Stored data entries

· · · ·

(** * figma_mcp: the plugin dispatcher (plugin/src/code.ts) and the UI
      transport (the plugin's ui.html), embedded in Rocq.

    The plugin runs inside Figma: [figma.ui.onmessage] receives a command
    object, runs one case of a [switch] against the document and posts one
    response object.  The UI page owns the WebSocket to the MCP server and
    shuttles messages between the socket and the plugin.

    JavaScript values are embedded as the inductive [value]; a string is
    held as its UTF-8 bytes; objects keep
    their keys in insertion order, and a key bound to [undefined] is still a
    key, as it is for the [in] operator the source uses.  Code that can
    throw lives in a state-and-exception monad over the host document.
    What Figma and the browser do is outside the source: the document is a
    concrete store, and whatever the source leaves open about the host
    (refused calls, created objects, exported bytes, the clock) is a
    parameter of the development.  An awaited host call is one step, as
    the plugin handles one command to completion; what the plugin writes
    to its console is left out. *)

From Stdlib Require Import QArith DecimalString Ascii.
From stdpp Require Import base list strings.

Close Scope Q_scope.
Open Scope string_scope.
Local Set Warnings "-register-all".

(** ** JavaScript values *)

(** Numbers are the finite numbers a JSON text can denote, as rationals:
    the source never computes with them, it tests them for truthiness and
    passes them on.  [VSym] stands for a symbol such as [figma.mixed]. *)
Inductive value : Type :=
| VUndef
| VNull
| VBool (b : bool)
| VNum (q : Q)
| VStr (s : string)
| VArr (items : list value)
| VObj (fields : list (string * value))
| VSym (description : string).

Definition object := list (string * value).

(** ToBoolean. *)
Definition truthy (v : value) : bool :=
  match v with
  | VUndef | VNull => false
  | VBool b => b
  | VNum q => negb (Qnum q =? 0)%Z
  | VStr s => negb (String.eqb s "")
  | VArr _ | VObj _ | VSym _ => true
  end.

(** [a || b] *)
Definition js_or (a b : value) : value := if truthy a then a else b.

(** Own-property lookup; the first binding of a key is the live one. *)
Fixpoint lookup_field (k : string) (o : object) : option value :=
  match o with
  | [] => None
  | (k', v) :: rest => if String.eqb k k' then Some v else lookup_field k rest
  end.

(** ['k' in o] *)
Definition has_key (k : string) (o : object) : bool :=
  match lookup_field k o with Some _ => true | None => false end.

(** [o.k] on an object: a missing key reads as [undefined]. *)
Definition get_field (k : string) (o : object) : value :=
  match lookup_field k o with Some v => v | None => VUndef end.

(** [o.k = v]: overwrite in place, or append a new key. *)
Fixpoint set_field (k : string) (v : value) (o : object) : object :=
  match o with
  | [] => [(k, v)]
  | (k', v') :: rest =>
      if String.eqb k k' then (k, v) :: rest else (k', v') :: set_field k v rest
  end.

(** The rest pattern [{ a, b, ...rest }]: every key but the named ones. *)
Definition without_keys (ks : list string) (o : object) : object :=
  List.filter (fun kv => negb (existsb (String.eqb (fst kv)) ks)) o.

Definition upper_ascii (c : Ascii.ascii) : Ascii.ascii :=
  let n := Ascii.nat_of_ascii c in
  if (97 <=? n)%nat && (n <=? 122)%nat then Ascii.ascii_of_nat (n - 32) else c.

Definition is_byte (c : Ascii.ascii) (n : nat) : bool :=
  Nat.eqb (Ascii.nat_of_ascii c) n.

(** The characters of two bytes whose upper case is ASCII text: U+00DF
    (sharp s), U+0131 (dotless i) and U+017F (long s). *)
Definition upper_of_pair (c d : Ascii.ascii) : option string :=
  if is_byte c 195 && is_byte d 159 then Some "SS"
  else if is_byte c 196 && is_byte d 177 then Some "I"
  else if is_byte c 197 && is_byte d 191 then Some "S"
  else None.

(** The characters of three bytes whose upper case is ASCII text: the
    ligatures U+FB00 to U+FB06. *)
Definition upper_of_triple (c d e : Ascii.ascii) : option string :=
  if is_byte c 239 && is_byte d 172 then
    if is_byte e 128 then Some "FF"
    else if is_byte e 129 then Some "FI"
    else if is_byte e 130 then Some "FL"
    else if is_byte e 131 then Some "FFI"
    else if is_byte e 132 then Some "FFL"
    else if is_byte e 133 then Some "ST"
    else if is_byte e 134 then Some "ST"
    else None
  else None.

(** [s.toUpperCase()], for a string held as its UTF-8 bytes.  An ASCII
    letter is upper-cased, and so is each of the ten characters outside
    ASCII whose upper case is ASCII text; every other character outside
    ASCII, whose upper case is outside ASCII too, is left as it is.  The
    result is therefore JavaScript's whenever either is ASCII text, which
    is all the source asks of it: it compares the result with ASCII
    words. *)
Fixpoint toUpperCase (s : string) : string :=
  match s with
  | EmptyString => EmptyString
  | String c rest =>
      match rest with
      | String d rest2 =>
          match upper_of_pair c d with
          | Some upper => upper ++ toUpperCase rest2
          | None =>
              match rest2 with
              | String e rest3 =>
                  match upper_of_triple c d e with
                  | Some upper => upper ++ toUpperCase rest3
                  | None => String (upper_ascii c) (toUpperCase rest)
                  end
              | EmptyString => String (upper_ascii c) (toUpperCase rest)
              end
          end
      | EmptyString => String (upper_ascii c) EmptyString
      end
  end.

(** [s.startsWith(p)] *)
Definition startsWith (p s : string) : bool := String.prefix p s.

(** What is thrown: an [Error] instance, which has a [message], or any
    other value. *)
Inductive thrown : Type :=
| ThrowError (message : string)
| ThrowValue (v : value).

(** ** The host document *)

Record Node := mkNode {
  node_id : string;
  node_type : string;
  node_name : string;
  node_props : object;
  node_children : option (list nat)
}.

Record Viewport := mkViewport {
  center_x : Q;
  center_y : Q;
  zoom : Q
}.

Record PaintStyle := mkPaintStyle {
  style_id : string;
  style_name : value;
  style_description : value;
  style_paints : list value
}.

(** Nodes and styles are objects with identity.  A node is named by a
    reference into the node heap, [node_count] being the next free one; a
    style by its position among the local paint styles.  [exported]
    records the [exportAsync] calls made, [posted] the messages given to
    [figma.ui.postMessage]. *)
Record Host := mkHost {
  nodes : nat -> Node;
  node_count : nat;
  selection : list nat;
  viewport : Viewport;
  paint_styles : list PaintStyle;
  page_id : string;
  page_name : string;
  exported : list (nat * value);
  posted : list value
}.

(** The host calls of the source that change the document or may be
    refused by the host. *)
Inductive HostCall : Type :=
| CreateRectangle
| CreateText
| SetNodeProp (r : nat) (k : string) (v : value)
| ScrollAndZoomIntoView (rs : list nat)
| SetSelection (rs : list nat)
| CreatePaintStyle
| SetStyleName (s : nat) (v : value)
| SetStylePaints (s : nat) (ps : list value)
| ExportAsync (r : nat) (settings : value).

(** What the source does not determine about the host and the engine:
    which calls the host refuses and with what, the nodes and styles it
    creates, the bytes of an export, where the viewport lands, the clock,
    and the text of engine errors and of numbers. *)
Record HostApi := mkHostApi {
  host_rejects : HostCall -> Host -> option thrown;
  new_rectangle : Host -> Node;
  new_text : Host -> Node;
  new_paint_style : Host -> PaintStyle;
  export_data : nat -> value -> Host -> value;
  scrolled_viewport : list nat -> Host -> Viewport;
  now_iso : Host -> string;
  type_error_message : string -> string;
  number_to_string : Q -> string
}.

(** ** The monad of handler code *)

Inductive outcome (A : Type) : Type :=
| Returned (a : A)
| Threw (e : thrown).
Arguments Returned {A} a.
Arguments Threw {A} e.

Definition M (A : Type) : Type := Host -> Host * outcome A.

Definition ret {A} (a : A) : M A := fun h => (h, Returned a).

Definition bind {A B} (m : M A) (k : A -> M B) : M B :=
  fun h =>
    match m h with
    | (h', Returned a) => k a h'
    | (h', Threw e) => (h', Threw e)
    end.

Definition throw {A} (e : thrown) : M A := fun h => (h, Threw e).

(** [throw new Error(msg)] *)
Definition throw_error {A} (msg : string) : M A := throw (ThrowError msg).

(** [try { body } catch (e) { handler(e) }] *)
Definition try_catch {A} (body : M A) (handler : thrown -> M A) : M A :=
  fun h =>
    match body h with
    | (h', Returned a) => (h', Returned a)
    | (h', Threw e) => handler e h'
    end.

Definition read {A} (f : Host -> A) : M A := fun h => (h, Returned (f h)).

Notation "'do' x <- m ; k" := (bind m (fun x => k))
  (at level 10, x name, m at level 100, k at level 200).
Notation "m ;; k" := (bind m (fun _ => k))
  (at level 100, k at level 200, right associativity).

(** ** Host state updates *)

Definition with_node (r : nat) (n : Node) (h : Host) : Host :=
  mkHost (fun r' => if Nat.eqb r' r then n else nodes h r') (node_count h)
         (selection h) (viewport h) (paint_styles h) (page_id h) (page_name h)
         (exported h) (posted h).

Definition alloc_node (n : Node) (h : Host) : Host :=
  mkHost (fun r' => if Nat.eqb r' (node_count h) then n else nodes h r')
         (S (node_count h))
         (selection h) (viewport h) (paint_styles h) (page_id h) (page_name h)
         (exported h) (posted h).

Definition with_selection (rs : list nat) (h : Host) : Host :=
  mkHost (nodes h) (node_count h) rs (viewport h) (paint_styles h)
         (page_id h) (page_name h) (exported h) (posted h).

Definition with_viewport (vp : Viewport) (h : Host) : Host :=
  mkHost (nodes h) (node_count h) (selection h) vp (paint_styles h)
         (page_id h) (page_name h) (exported h) (posted h).

Definition with_paint_styles (ss : list PaintStyle) (h : Host) : Host :=
  mkHost (nodes h) (node_count h) (selection h) (viewport h) ss
         (page_id h) (page_name h) (exported h) (posted h).

Definition log_export (r : nat) (settings : value) (h : Host) : Host :=
  mkHost (nodes h) (node_count h) (selection h) (viewport h) (paint_styles h)
         (page_id h) (page_name h) (exported h ++ [(r, settings)]) (posted h).

Definition log_post (msg : value) (h : Host) : Host :=
  mkHost (nodes h) (node_count h) (selection h) (viewport h) (paint_styles h)
         (page_id h) (page_name h) (exported h) (posted h ++ [msg]).

Definition set_prop (k : string) (v : value) (n : Node) : Node :=
  mkNode (node_id n) (node_type n) (node_name n)
         (set_field k v (node_props n)) (node_children n).

Definition set_node_prop (r : nat) (k : string) (v : value) (h : Host) : Host :=
  with_node r (set_prop k v (nodes h r)) h.

Definition set_style_name (v : value) (s : PaintStyle) : PaintStyle :=
  mkPaintStyle (style_id s) v (style_description s) (style_paints s).

Definition set_style_paints (ps : list value) (s : PaintStyle) : PaintStyle :=
  mkPaintStyle (style_id s) (style_name s) (style_description s) ps.

(** [a === b] between a value of the document and a parsed parameter:
    primitives compare by value, objects and arrays are distinct objects. *)
Definition strict_eq (a b : value) : bool :=
  match a, b with
  | VUndef, VUndef | VNull, VNull => true
  | VBool x, VBool y => Bool.eqb x y
  | VNum x, VNum y => Qeq_bool x y
  | VStr x, VStr y => String.eqb x y
  | _, _ => false
  end.

(** [l.find(p)], with the position found, which names the object. *)
Fixpoint find_from {A} (p : A -> bool) (i : nat) (l : list A) : option (nat * A) :=
  match l with
  | [] => None
  | x :: rest => if p x then Some (i, x) else find_from p (S i) rest
  end.

Definition find_indexed {A} (p : A -> bool) (l : list A) : option (nat * A) :=
  find_from p 0 l.

(** ** plugin/src/code.ts *)

Section Plugin.

Variable api : HostApi.

(** A host call: refused by the host with something thrown, or carried out. *)
Definition host_call (c : HostCall) (effect : Host -> Host) : M unit :=
  fun h =>
    match host_rejects api c h with
    | Some e => (h, Threw e)
    | None => (effect h, Returned tt)
    end.

(** A [TypeError] raised by the engine; [what] says which. *)
Definition type_error {A} (what : string) : M A :=
  throw (ThrowError (type_error_message api what)).

(** [String(error)] in the [catch], for what the host threw that is no
    [Error]; an object prints through the [toString] it inherits. *)
Fixpoint to_String (v : value) : string :=
  match v with
  | VUndef => "undefined"
  | VNull => "null"
  | VBool true => "true"
  | VBool false => "false"
  | VNum q => number_to_string api q
  | VStr s => s
  | VArr items =>
      String.concat ","
        (map (fun x => match x with
                       | VUndef | VNull => ""
                       | _ => to_String x
                       end) items)
  | VObj _ => "[object Object]"
  | VSym d => "Symbol(" ++ d ++ ")"
  end.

· · · ·

WHAT TO DO.
The line above containing "transport (the plugin's", the line containing "concrete store, and", and every line between them are to be transcribed exactly; no other line is wanted.

EXERCISE ANSWER.
      transport (the plugin's ui.html), embedded in Rocq.

    The plugin runs inside Figma: [figma.ui.onmessage] receives a command
    object, runs one case of a [switch] against the document and posts one
    response object.  The UI page owns the WebSocket to the MCP server and
    shuttles messages between the socket and the plugin.

    JavaScript values are embedded as the inductive [value]; a string is
    held as its UTF-8 bytes; objects keep
    their keys in insertion order, and a key bound to [undefined] is still a
    key, as it is for the [in] operator the source uses.  Code that can
    throw lives in a state-and-exception monad over the host document.
    What Figma and the browser do is outside the source: the document is a
    concrete store, and whatever the source leaves open about the host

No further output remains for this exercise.